11) Piccadilly Line (“Tube Lines”)
Anyone else who went to a British school in the early to mid 2000s will recognise this as the sort of thing they’d use to adorn a textbook cover about something hard to illustrate (let’s say Philosophy) but it works equally well as a transport moquette — enough simplicity to be recognisable, enough complexity to cover commuter bum grime.
What’s impressive here is the ability to produce gradation between colours despite the use of such a limited palette — by slowly stippling out one colour and replacing it with another, it’s possible to create the illusion of great colour range than actually exists, a technique known in digital illustration as dithering.
Unfortunately the designs as they actually exist on the seats tend to look a bit worn and dated — the refurbishment that introduced them was done in 2007, which means this design is coming up on its GCSEs. Maybe time for it to retire.
10) Croydon Trams
My partner and I often bicker over how good trams and light rail actually are (she’s a massive tramsphobe) and examples like this don’t help my case with their eye-gouging colour clashes.
Despite being called Trams, most of the South London network, opened in 2000 but only operated by TFL since 2008, is closer to what North Americans would call light rail — often operating on dedicated tracks segregated from car traffic, at least outside of central Croydon.
Instead of the red, I might have improved this with a lighter green along the same colour continuum as the one eventually chosen. According to Andrew Martin, the red and green were chosen to evoke a sense of urban meeting rural, but since Croydon is, if we’re being honest, still a major city, it feels like a restricting stipulation lost on most riders.
Apparently the reason Croydon was chosen as the setting for Peep Show was because they wanted a scene set on a tram, but then they abandoned the idea, meaning it could have been set anywhere except that they’d already decided on it. It’s probably because the combination of green, red, and the sort of blue-grey I associate with fancy cats would have made their cameras explode.

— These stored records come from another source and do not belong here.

(** ** When a turn returns *)

Lemma half_returns x : 0 ≤ x < 2 ^ 64 → ∃ z, trunc (fdiv (of_Z x) (of_Z 2)) = Some z ∧ 0 ≤ z < 2 ^ 64.
Proof.
  intros Hx. destruct (decide (x = 0)) as [->|H0]; [by exists 0|].
  assert (Hu : at_most (of_Z x) 4503599627370496 12).
  { apply normalize_upper; try (unfold representable, emin; lia). transitivity (val (4503599627370496 * 2 ^ 12) 0); [apply val_mono; lia|by rewrite val_shift by lia]. }
  assert (Hl : Double.at_least (of_Z x) 1 0) by (apply normalize_lower; try (unfold representable, emin; lia); apply val_mono; lia).
  destruct (of_Z x) as [|sx| |[] m e]; try done. destruct Hu as (Hu & He & Hm), Hl as (Hl & _). unfold emin in He.
  change (of_Z 2) with (S754_finite false 4503599627370496 (-51)).
  pose proof (zdigits_spec (Zpos m) ltac:(lia)) as [Hd1 Hd2]. pose proof (zdigits_nonneg (Zpos m)).
  assert (0 < Zdigits2 (Zpos m) + e) by (apply (val_lt_bits 1 0 (Zpos m) e 0); lia).
  assert (0 + e < 53 + 12) by (apply (val_lt_bits (Zpos m) e 4503599627370496 12 0 53); lia).
  assert (Hq : at_most (fdiv (S754_finite false m e) (S754_finite false 4503599627370496 (-51))) 4503599627370496 11).
  { apply fdiv_upper; try (unfold representable, emin; lia).
    - change (Zdigits2 4503599627370496) with 53. unfold emin. lia.
    - assert (E2 : val 4503599627370496 (-51) = 2 * 2 ^ 3000) by (vm_compute; reflexivity).
      assert (E12 : val 4503599627370496 12 = val 4503599627370496 11 * 2) by (vm_compute; reflexivity).
      rewrite E2, Z.mul_assoc. apply Z.mul_le_mono_nonneg_r; [apply Z.lt_le_incl, pow_3000|]. by rewrite <- E12. }
  destruct (fdiv _ _) as [|sq| |[] mq eq]; try done; [by exists 0|]. destruct Hq as (Hq & Heq & _). unfold emin in Heq.
  destruct (trunc_spec mq eq ltac:(lia)) as (z & -> & Hz1 & Hz2). exists z. split; [done|].
  pose proof (val_pos (Zpos mq) eq ltac:(lia) ltac:(lia)).
  assert (0 < z + 1) by (apply (val_cancel _ _ 0); [lia|]; change (val 0 0) with 0; lia).
  assert (z ≤ 2 ^ 63); [|lia]. apply (val_cancel_le _ _ 0); [lia|]. transitivity (val (Zpos mq) eq); [done|].
  change (2 ^ 63) with (4503599627370496 * 2 ^ 11). by rewrite val_shift by lia.
Qed.
Lemma rate_returns a b : ∃ z, rate a b (of_Z 2) = Ret z.
Proof.
  unfold rate. destruct (half_returns (u64 (a - b)) (u64_range _)) as (z & -> & H1 & H2). exists z.
  by rewrite (proj2 (Z.leb_le _ _)), (proj2 (Z.ltb_lt _ _)) by done.
Qed.
Lemma rates_return prev s : ∃ s', network_calculate_rate prev (of_Z 2) s = Ret s'.
Proof.
  unfold network_calculate_rate. destruct (fle _ _); [by eexists|].
  assert (H : ∃ ns, rated_all prev.(net) (of_Z 2) s.(net) = Ret ns); [|destruct H as [ns ->]; by eexists].
  induction s.(net) as [|n ns [l IH]]; cbn [rated_all]; [by eexists|]. rewrite IH. unfold rated.
  destruct (head _) as [p|]; [|by eexists]. destruct (rate_returns n.(rx_bytes) p.(rx_bytes)) as [r ->].
  destruct (rate_returns n.(tx_bytes) p.(tx_bytes)) as [t ->]. by eexists.
Qed.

9) 2016 London Bus Moquette
TFL uses a range of designs across their bus fleet and, buses being less glamorous than trains, they’re a lot less well documented than the Tube moquettes. But this design, introduced to replace a range of privatised operator logos, features a dignified low-impact roundel and a somewhat pleasing red and grey colour pallette much more suited to the outside of the buses than the New Routemaster design.
8) TFL Rail
As a temporary holding brand for East-West train lines intended to be superceded by the completion of Crossrail in 2022, the brief for TFL Rail called for the moquette to be cheap, and this uncomplicated design duly obliges. The design was based on a photograph taken by the designers of an electrical substation, with the rectangular grey cladding still evident in the final design. The eagle eyed may notice this has double the usual four colours, but since fabric for moquettes is woven line by line, it only uses 2–3 colours for each, actually helping to cut costs. It’s well-intended but a little too busy in terms of colour scheme to stand out.
7) Elizabeth Line (Crossrail)
It’s a purple pattern for the purple train! I rather like the thin lines from a dirt-covering perspective (and I intend to inspect it with a magnifying glass when I take the time to ride it next month to make sure it’s spotless). I’m less keen on the red flecks — they’re too eye-catching and distract from the rather nicer blue checkerboard pattern.

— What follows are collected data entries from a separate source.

(* ===== verification/ShellParserSpec.v ===== *)
(** * mini-shell: properties of the command line parser *)

From S2P Require Import Prelude ShellParser.
Import ShellParser.

Module ShellParserSpec.
#[local] Arguments Z.to_nat : simpl never.

Section spec.
Context (getenv : list byte → option (list byte)).

(** ** Totality *)

Lemma var_name_length s : (length (var_name s).2 ≤ length s)%nat.
Proof.
  assert (Hs : ∀ p s, (length (span_n 255 p s).2 ≤ length s)%nat).
  { intros p t. rewrite (span_n_app 255 p t) at 2. rewrite length_app. lia. }
  destruct s as [|c s]; [done|].
  destruct (decide (c = x7b)) as [->|Hc].
  - cbn [var_name]. specialize (Hs not_rbrace s). destruct (span_n 255 not_rbrace s) as [n r].
    cbn [fst snd length] in *. rewrite length_drop.
    assert ((length (match r with x7d :: r' => r' | _ => r end) ≤ length r)%nat)
      by (destruct r as [|b r]; [done|]; destruct b; simpl; lia).
    lia.
  - assert (var_name (c :: s) = span_n 255 is_name (c :: s)) as -> by (by destruct c).
    apply Hs.
Qed.

Lemma expand_loop_total fuel : ∀ s result, (length s ≤ fuel)%nat →
  ∃ r, expand_loop getenv fuel s result = Ret r.
Proof.
  induction fuel as [|fuel IH]; intros [|c s] result Hl; simpl in Hl; try (by eexists; simpl);
    [lia|]. simpl. destruct (negb _); [by eexists|]. destruct (_ && _).
  - pose proof (var_name_length s). destruct (var_name s) as [n r]. apply IH. simpl in *. lia.
  - apply IH. lia.
Qed.
Lemma expand_total t : ∃ r, expand_variables getenv t = Ret r.
Proof. by apply expand_loop_total. Qed.

(** A token loop with room for everything that is left. *)
Lemma token_loop_total n : ∀ p a b token, (length p ≤ n)%nat → strlen token + strlen p ≤ MAX_LINE - 1 →
  ∃ t r, token_loop p a b token = Ret (t, r) ∧ (length r ≤ length p)%nat.
Proof.
  unfold MAX_LINE, strlen.
  induction n as [|n IH]; intros [|c p] a b token Hn Hl; simpl in Hn;
    try (by do 2 eexists; simpl); [lia|].
  assert (Hrec : ∀ p' a b token', (length p' ≤ length p)%nat →
    (length token' + length p' ≤ length token + S (length p))%nat →
    ∃ t r, token_loop p' a b token' = Ret (t, r) ∧ (length r ≤ length (c :: p))%nat).
  { intros p' a' b' token' H1 H2. simpl in Hl.
    destruct (IH p' a' b' token') as (t & r & E & Hr); [lia|lia|]. exists t, r. simpl. split; [done|lia]. }
  simpl in Hl. cbn [token_loop]. destruct (negb _ && is_blank c); [by do 2 eexists|].
  destruct (_ && negb b); [apply Hrec; lia|]. destruct (_ && negb a); [apply Hrec; lia|].
  unfold strlen, MAX_LINE. rewrite (proj2 (Z.ltb_lt _ _)) by lia.
  destruct p as [|c2 p2]; [apply Hrec; rewrite ?length_app; simpl; lia|].
  destruct (_ && _); apply Hrec; rewrite ?length_app; simpl; lia.
Qed.

(** At a non-blank character the loop makes progress. *)
Lemma token_loop_progress c p : is_blank c = false → strlen (c :: p) ≤ MAX_LINE - 1 →
  ∃ t r, token_loop (c :: p) false false [] = Ret (t, r) ∧ (length r ≤ length p)%nat.
Proof.
  intros Hc Hl. unfold strlen in Hl. simpl in Hl. cbn [token_loop]. rewrite Hc. cbn [orb negb andb].
  rewrite !andb_true_r. change (strlen [] <? MAX_LINE - 1) with true. cbv iota.
  assert (Hrec : ∀ p' a b token', (length p' ≤ length p)%nat →
    (length token' + length p' ≤ S (length p))%nat →
    ∃ t r, token_loop p' a b token' = Ret (t, r) ∧ (length r ≤ length p)%nat).
  { intros p' a' b' token' H1 H2.
    destruct (token_loop_total (length p') p' a' b' token') as (t & r & E & Hr);
      [done|unfold strlen; lia|]. exists t, r. split; [done|lia]. }
  destruct (bool_decide _); [apply Hrec; simpl; lia|]. destruct (bool_decide _); [apply Hrec; simpl; lia|].
  destruct p as [|c2 p2]; [apply Hrec; simpl; lia|].
  destruct (bool_decide _); apply Hrec; simpl; lia.
Qed.

Lemma skip_blank_spec p :
  match skip_blank p with
  | [] => True
  | c :: q => is_blank c = false ∧ (length q < length p)%nat
  end.
Proof.
  induction p as [|c p IH]; simpl; [done|]. destruct (is_blank c) eqn:E; [|split; [done|lia]].
  destruct (skip_blank p); [done|]. destruct IH. split; [done|lia].
Qed.

Lemma tokenize_total fuel : ∀ p (args : list (list byte)) al, (length p ≤ fuel)%nat → strlen p ≤ MAX_LINE - 1 →
  Z.of_nat (length args) ≤ MAX_ARGS - 1 →
  ∃ r al', tokenize getenv fuel p args al = Ret (r, al') ∧
    match r with Some args' => Z.of_nat (length args') ≤ MAX_ARGS - 1 | None => True end.
Proof.
  assert (Hret : ∀ (args : list (list byte)) al, Z.of_nat (length args) ≤ MAX_ARGS - 1 →
    ∃ r al', (mret (Some args) : C (list bool) _) al = Ret (r, al') ∧
    match r with Some args' => Z.of_nat (length args') ≤ MAX_ARGS - 1 | None => True end)
    by (intros args al ?; by exists (Some args), al).
  induction fuel as [|fuel IH]; intros p args al Hf Hp Ha;
    [destruct p; [by apply Hret|simpl in Hf; lia]|].
  cbn [tokenize]. destruct (bool_decide_reflect (p = [])); cbn [orb]; [by apply Hret|].
  destruct (Z.ltb_spec (Z.of_nat (length args)) (MAX_ARGS - 1)); cbn [negb]; [|by apply Hret].
  pose proof (skip_blank_spec p) as Hq. destruct (skip_blank p) as [|c q]; [by apply Hret|].
  destruct Hq as [Hc Hq]. unfold strlen in Hp.
  destruct (token_loop_progress c q Hc) as (t & r & E & Hr); [unfold strlen; simpl; lia|].
  erewrite bind_Ret by (unfold c_lift; by rewrite E). cbn [fst snd].
  destruct (bool_decide (t = [])); [apply IH; unfold strlen; lia|].
  destruct (expand_total t) as [x Ex]. erewrite bind_Ret by (unfold c_lift; by rewrite Ex).
  assert (Hs : ∃ o al1, strdup x al = Ret (o, al1)) by (destruct al; by do 2 eexists).
  destruct Hs as (o & al1 & Es). c_step Es. destruct o as [a|]; [|by exists None, al1].
  apply IH; [lia|unfold strlen; lia|rewrite length_app; simpl; lia].
Qed.

Lemma strdup_total x al : ∃ o al', strdup x al = Ret (o, al').
Proof. destruct al; by do 2 eexists. Qed.

Definition keep_arg (a : list byte) (cmd : command_t) : command_t :=
  Command (cmd.(argv) ++ [a]) cmd.(input_file) cmd.(output_file) cmd.(append) cmd.(cbackground).
Lemma redirect_cons2 a f args cmd : redirect_loop (a :: f :: args) cmd =
  if bool_decide (a = str "<") then
    i ← strdup f;
    redirect_loop args (Command cmd.(argv) i cmd.(output_file) cmd.(append) cmd.(cbackground))
  else if bool_decide (a = str ">>") then
    o ← strdup f; redirect_loop args (Command cmd.(argv) cmd.(input_file) o true cmd.(cbackground))
  else if bool_decide (a = str ">") then
    o ← strdup f; redirect_loop args (Command cmd.(argv) cmd.(input_file) o false cmd.(cbackground))
  else redirect_loop (f :: args) (keep_arg a cmd).
Proof. reflexivity. Qed.

Lemma redirect_total n : ∀ (args : list (list byte)) cmd al, (length args ≤ n)%nat →
  ∃ c al', redirect_loop args cmd al = Ret (c, al') ∧
    (length c.(argv) ≤ length cmd.(argv) + length args)%nat.
Proof.
  induction n as [|n IH]; intros [|a [|f args]] cmd al Hn; simpl in Hn; try lia.
  1, 2: by exists cmd, al; split; [done|simpl; lia].
  { exists (keep_arg a cmd), al. split; [done|]. simpl. rewrite length_app. simpl. lia. }
  destruct (strdup_total f al) as (o & al1 & Es). rewrite redirect_cons2.
  destruct (bool_decide _); [|destruct (bool_decide _); [|destruct (bool_decide _)]].
  1, 2, 3: c_step Es; edestruct (IH args) as (c & al' & E & Hl); [lia|];
    exists c, al'; split; [exact E|simpl in *; lia].
  destruct (IH (f :: args) (keep_arg a cmd) al) as (c & al' & E & Hl); [simpl; lia|].
  exists c, al'. split; [exact E|]. simpl in *. rewrite length_app in Hl. simpl in Hl. lia.
Qed.

(** ** Segments *)

Lemma segments_short s : ∀ cur n, (length cur + length s ≤ n)%nat →
  Forall (λ seg, length seg ≤ n)%nat (segments s cur).
Proof.
  induction s as [|c s IH]; intros cur n Hn; simpl in *.
  - case_bool_decide; [constructor|]. by constructor; [lia|].
  - case_bool_decide.
    + apply Forall_app. split; [case_bool_decide; [constructor|by constructor; [lia|]]|].
      apply IH. simpl. lia.
    + apply IH. rewrite length_app. simpl. lia.
Qed.

Lemma parse_segments_total segs : ∀ cmds al,
  Forall (λ seg, strlen seg ≤ MAX_LINE - 1) segs → Z.of_nat (length cmds) ≤ MAX_PIPES →
  Forall (λ c, Z.of_nat (length c.(argv)) ≤ MAX_ARGS - 1) cmds →
  ∃ ok cmds' al', parse_segments getenv segs cmds al = Ret ((ok, cmds'), al') ∧
    Z.of_nat (length cmds') ≤ MAX_PIPES ∧
    Forall (λ c, Z.of_nat (length c.(argv)) ≤ MAX_ARGS - 1) cmds'.
Proof.
  induction segs as [|seg segs IH]; intros cmds al Hs Hn Hc; cbn [parse_segments].
  { by exists true, cmds, al. }
  apply Forall_cons in Hs as [Hseg Hs].
  destruct (Z.ltb_spec (Z.of_nat (length cmds)) MAX_PIPES); cbn [negb]; [|by exists true, cmds, al].
  destruct (tokenize_total (length seg) seg [] al) as (r & al1 & E & Hr);
    [done|done|unfold MAX_ARGS; simpl; lia|]. c_step E.
  destruct r as [[|a args]|]; [by apply IH| |by exists false, cmds, al1].
  destruct (redirect_total _ (a :: args) (Command [] None None false false) al1 ltac:(reflexivity))
    as (c & al2 & E2 & Hl). unfold parse_redirections. c_step E2.
  apply IH; [done|rewrite length_app; simpl; lia|]. apply Forall_app. split; [done|].
  constructor; [|constructor]. simpl in Hl, Hr. simpl. lia.
Qed.

Lemma skip_blank_le p : (length (skip_blank p) ≤ length p)%nat.
Proof. induction p as [|c p IH]; simpl; [done|]. case_match; simpl; lia. Qed.
Lemma cut_background_short s : (length (cut_background s).1 ≤ length s)%nat.
Proof.
  unfold cut_background, trim_blank. rewrite reverse_involutive.
  pose proof (skip_blank_le (reverse s)) as H. rewrite length_reverse in H.
  destruct (skip_blank (reverse s)) as [|b r]; [done|].
  assert (∀ r : list byte, (length (reverse (skip_blank (reverse (reverse r)))) ≤ length r)%nat)
    as Hr. { intros r'. rewrite length_reverse, reverse_involutive. apply skip_blank_le. }
  specialize (Hr r). simpl in H. destruct b; simpl; lia.
Qed.
Lemma mark_last_snoc b pre c :
  mark_last b (pre ++ [c]) = pre ++ [Command c.(argv) c.(input_file) c.(output_file) c.(append) b].
Proof.
  induction pre as [|x pre IH]; [done|]. rewrite <- !app_comm_cons, <- IH. by destruct pre.
Qed.

(** C14. Parsing a line as the shell reads it (at most 4095 characters) always
    returns, whatever its quotes, variables and redirections and whichever
    allocations fail: 0 with 1 to 16 commands of at most 255 arguments each, the
    last one carrying the background flag, or -1. *)
Theorem parse_line_total line al :
  strlen line ≤ MAX_LINE - 1 →
  ∃ r p al', parse_line getenv line al = Ret ((r, p), al') ∧
    (r = 0 ∧ p.(commands) ≠ [] ∧ cbackground <$> last p.(commands) = Some p.(background) ∨ r = -1) ∧
    Z.of_nat (length p.(commands)) ≤ MAX_PIPES ∧
    Forall (λ c, Z.of_nat (length c.(argv)) ≤ MAX_ARGS - 1) p.(commands).
Proof.
  intros Hl. unfold parse_line. destruct (strdup_total line al) as (o & al1 & E). c_step E.
  destruct o as [copy|]; [|exists (-1), (Pipeline [] false), al1; split_and!; [done|by right|done|constructor]].
  assert (copy = line) as -> by (destruct al as [|[] al]; naive_solver).
  pose proof (cut_background_short line) as Hcut. destruct (cut_background line) as [body bg].
  unfold strlen in Hl. simpl in Hcut.
  destruct (parse_segments_total (segments body []) [] al1) as (ok & cmds & al2 & E2 & Hn & Hc);
    [|done|constructor|].
  { eapply Forall_impl; [apply (segments_short body [] (length body)); simpl; lia|].
    unfold strlen. simpl. lia. }
  c_step E2. destruct ok; cbn [negb];
    [|exists (-1), (Pipeline cmds bg), al2; split_and!; [done|by right|done|done]].
  destruct cmds as [|c cmds _] using rev_ind.
  { exists (-1), (Pipeline [] bg), al2. split_and!; [done|by right|done|constructor]. }
  rewrite bool_decide_eq_false_2 by (by destruct cmds). rewrite mark_last_snoc.
  do 3 eexists. split; [done|]. cbn [commands background].
  rewrite length_app in *. apply Forall_app in Hc as [Hc1 Hc2]. split_and!.
  - left. rewrite last_snoc. by destruct cmds.
  - done.
  - apply Forall_app. split; [done|]. inversion_clear Hc2. by constructor.
Qed.

(** ** Printing a pipeline *)



(** *** Tokens *)




(** *** Words *)




(** *** Redirections *)


(** *** The line *)






(** ** Variables *)

(** Behind [${NAME}] one character is lost. *)
Lemma expand_brace_skips name val c rest :
  Forall (λ b, not_rbrace b = true) name → (length name ≤ 255)%nat → getenv name = Some val →
  strlen val < MAX_LINE - 1 →
  expand_variables getenv (str "${" ++ name ++ x7d :: c :: rest) =
  expand_loop getenv (length name + S (S (S (length rest)))) rest val.
Proof.
  intros Hn Hl Hg Hv. unfold expand_variables.
  replace (length (str "${" ++ name ++ x7d :: c :: rest)) with
    (S (length name + S (S (S (length rest)))))%nat by (rewrite !length_app; simpl; lia).
  change (str "${" ++ name ++ x7d :: c :: rest) with (x24 :: x7b :: name ++ x7d :: c :: rest).
  set (k := (length name + S (S (S (length rest))))%nat). cbn [expand_loop].
  change (negb (strlen [] <? MAX_LINE - 1)) with false. cbv iota.
  rewrite bool_decide_eq_true_2, bool_decide_eq_false_2 by done. cbn [andb negb]. unfold var_name.
  rewrite (span_n_exact 255 not_rbrace name (x7d :: c :: rest)) by done.
  rewrite Hg. change (strlen [] + strlen val) with (strlen val).
  by rewrite (proj2 (Z.ltb_lt _ _)) by done.
Qed.

End spec.
(** ** Concrete instances *)

Definition wit_env (n : list byte) : option (list byte) :=
  if bool_decide (n = str "HOME") then Some (str "/root") else None.

Lemma parse_line_total_witness :
  ∃ r p al', parse_line wit_env (str "echo ${HOME}/x 'a b' | wc -l > out &") [] = Ret ((r, p), al') ∧
    (r = 0 ∧ p.(commands) ≠ [] ∧ cbackground <$> last p.(commands) = Some p.(background) ∨ r = -1).
Proof.
  destruct (parse_line_total wit_env (str "echo ${HOME}/x 'a b' | wc -l > out &") [])
    as (r & p & al' & E & H & _); [vm_compute; discriminate|]. by exists r, p, al'.
Defined.

(** The slash after the braces is lost, a bar in quotes still splits. *)
Example expand_brace_example : expand_variables wit_env (str "${HOME}/x") = Ret (str "/rootx").
Proof. by vm_compute. Qed.
Example quoted_bar_example : segments (str "echo 'a|b'") [] = [str "echo 'a"; str "b'"].
Proof. by vm_compute. Qed.


End ShellParserSpec.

Coming in with a new class of transport has allowed TFL to commission a design that aligns with the train’s exterior and promotional branding, rather than retrofitting to older rolling stock as with updates to tube lines or buses.
6) Waterloo and City
Quite why the Tube’s tiniest line is nicknamed The Drain doesn’t seem to be clear, with suggestions mostly coming down to a tendency for leaky tunnels, or the passenger entrance on the Bank side resembling a drain.
It’s also, as far as I’m aware, the only moquette on this list I haven’t at some point graced with my bum, as it only serves two stations which I seldom have need to travel between.
Pleasing in both a geometric and colour palette sense, there’s a good alignment between shades of blue and purple here that comes close to the Waterloo And City’s turquoise line colour. The 45 degree increments in the pattern as well as the checkerboarding of the lighter blue squares do a good job of suggesting complexity beyond what’s actually there.
5) Barman (Bakerloo Variant)
Barman is a great design, but unfortunately its teenage emo variant has to place lower than the original and best. From a design perspective a combination of white, red and dark grey can look very classy in the right context (I’ve used it myself in political design) but when the use case is to look vibrant for tourists and to disguise dirt, this is let down by the reality that it could appear in a NUMTOT version of Dracula’s castle.
It was introduced in 2015 as a replacement for a very garish red and blue design on the Bakerloo, and is intended to serve as a night-time variant of the traditional Barman. Aptly, night is when the London Eye is actually lit up in red, so if you’re a stickler for accuracy, this may supercede its older brother.
Originally it was intended to be in Bakerloo Brown, but was felt to be too drab (and, while excellent at hiding dirt, might not be the best advert for the pictured monuments).
It might be better suited to the lines which serve the City of London, whose corporate identity leans on a heritage-heavy black-white-red colour scheme.
4) New Tube for London
Currently under construction and aimed at deployment on the Piccadilly Line in 2025, the New Tube for London will replace the current 1973 stock of trains after five decades of operation, which seems to be roughly average for a rolling stock upgrade, and comes complete with its own dedicated moquette.
Despite being shining and new, the red-blue-green design with white stripes calls to mind 80s chic for me — similar to the original Channel 4 logo. Perhaps the retro-futurist feel comes from those colours’ association with digital displays, with RGB colour being the basis for colour construction from light — the three combined form pure white.
It’s simple, but effective, and I can’t wait to sit down and try it in a couple of years’ time.
3) District, Circle, Hammersmith and City, and Metropolitan Lines
The concept here is simple and effective — the four colours of the lines in question, deployed in pleasing contrasting squares. It probably works out significantly cheaper and less complicated to combine designs like this, but I’d think it was kind of a shame if TFL rolled out this approach across the whole network. In a new transport system, a unified seat design would make sense, but London’s many and varied moquettes give each service a slightly unique feel that helps build rider loyalty and a sense of heritage — the Tube is, after all, the world’s oldest metro system.
That this timeless design only dates from 2010 is surely a mark of its genius, although it draws on a longer heritage in terms of its name, a tribute to Christian Barman, the first commissioner of moquettes in 1936. Subtly advertising the city as a tourist hotspot through reference to four iconic landmarks (see if you can identify them all!*), it manages with aplomb the serious challenge of representative illustration within a tiny repeating pattern.
1) Victoria Line
Barman is the fan favourite, but for me it’s impossible to beat the Victoria Line. High concept without being impenetrable, bold without being garish, it combines very literal imagery — the four compass points of travel, and the V for Victoria — in a way that doesn’t force you to think too hard about it. The fact that this is one of the longest-running designs on this list, having been introduced in 1988, is a testament to its iconic staying power. Adorning many of my London journeys — which have a tendency to start at St. Pancras and terminate in Brixton — it’s become a familiar friend to me over the years, and it should be yours too. Unlike anyone living in heavily developed Greater London, it’s outstanding in its field.
*These include the London Eye, St Paul’s Cathedral, Big Ben and Tower Bridge, although some people swear they can see Battersea Power Station too.